▶ [EXERCISE DIRECTIONS]:
Count up the lines in the following listing that hold the word "EvidenceJson", then give only that count.

####

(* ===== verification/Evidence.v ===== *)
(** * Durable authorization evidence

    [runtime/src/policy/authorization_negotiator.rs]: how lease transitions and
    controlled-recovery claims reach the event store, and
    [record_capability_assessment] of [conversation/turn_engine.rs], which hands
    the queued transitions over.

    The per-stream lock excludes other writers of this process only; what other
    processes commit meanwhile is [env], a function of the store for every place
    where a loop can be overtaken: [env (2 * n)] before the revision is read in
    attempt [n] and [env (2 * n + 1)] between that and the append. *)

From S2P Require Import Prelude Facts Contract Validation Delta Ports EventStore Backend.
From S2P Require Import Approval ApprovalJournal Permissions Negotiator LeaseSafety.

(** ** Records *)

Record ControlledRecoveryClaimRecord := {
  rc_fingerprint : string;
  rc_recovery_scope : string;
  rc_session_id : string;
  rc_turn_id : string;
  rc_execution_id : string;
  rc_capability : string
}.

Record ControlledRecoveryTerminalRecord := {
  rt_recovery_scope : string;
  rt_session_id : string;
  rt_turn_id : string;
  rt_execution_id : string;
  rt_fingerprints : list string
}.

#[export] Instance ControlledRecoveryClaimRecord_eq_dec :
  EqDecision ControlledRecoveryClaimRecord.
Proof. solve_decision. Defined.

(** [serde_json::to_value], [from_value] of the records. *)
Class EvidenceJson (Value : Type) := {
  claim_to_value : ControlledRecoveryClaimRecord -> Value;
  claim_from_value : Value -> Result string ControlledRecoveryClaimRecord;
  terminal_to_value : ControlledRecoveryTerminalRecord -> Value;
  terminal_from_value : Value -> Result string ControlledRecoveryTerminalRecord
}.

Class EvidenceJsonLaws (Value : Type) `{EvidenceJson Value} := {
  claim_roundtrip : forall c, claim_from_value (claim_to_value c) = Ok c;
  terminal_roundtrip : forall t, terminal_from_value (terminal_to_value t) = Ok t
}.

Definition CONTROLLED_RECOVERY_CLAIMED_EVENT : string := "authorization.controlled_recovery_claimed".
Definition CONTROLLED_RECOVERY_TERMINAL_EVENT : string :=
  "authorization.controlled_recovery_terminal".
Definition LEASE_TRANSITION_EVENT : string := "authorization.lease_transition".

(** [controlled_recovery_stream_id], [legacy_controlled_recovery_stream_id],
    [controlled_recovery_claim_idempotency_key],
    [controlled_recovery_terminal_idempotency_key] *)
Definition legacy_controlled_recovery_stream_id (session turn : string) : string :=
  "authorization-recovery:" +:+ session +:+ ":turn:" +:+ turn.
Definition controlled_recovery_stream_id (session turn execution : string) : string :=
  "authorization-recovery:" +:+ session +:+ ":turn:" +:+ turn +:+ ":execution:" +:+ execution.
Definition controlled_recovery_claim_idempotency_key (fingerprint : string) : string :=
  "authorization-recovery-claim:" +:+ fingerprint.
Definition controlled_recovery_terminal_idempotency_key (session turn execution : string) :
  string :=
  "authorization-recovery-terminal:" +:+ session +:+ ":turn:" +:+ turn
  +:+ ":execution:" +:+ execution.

####

▶ [EXERCISE RESPONSE]:
2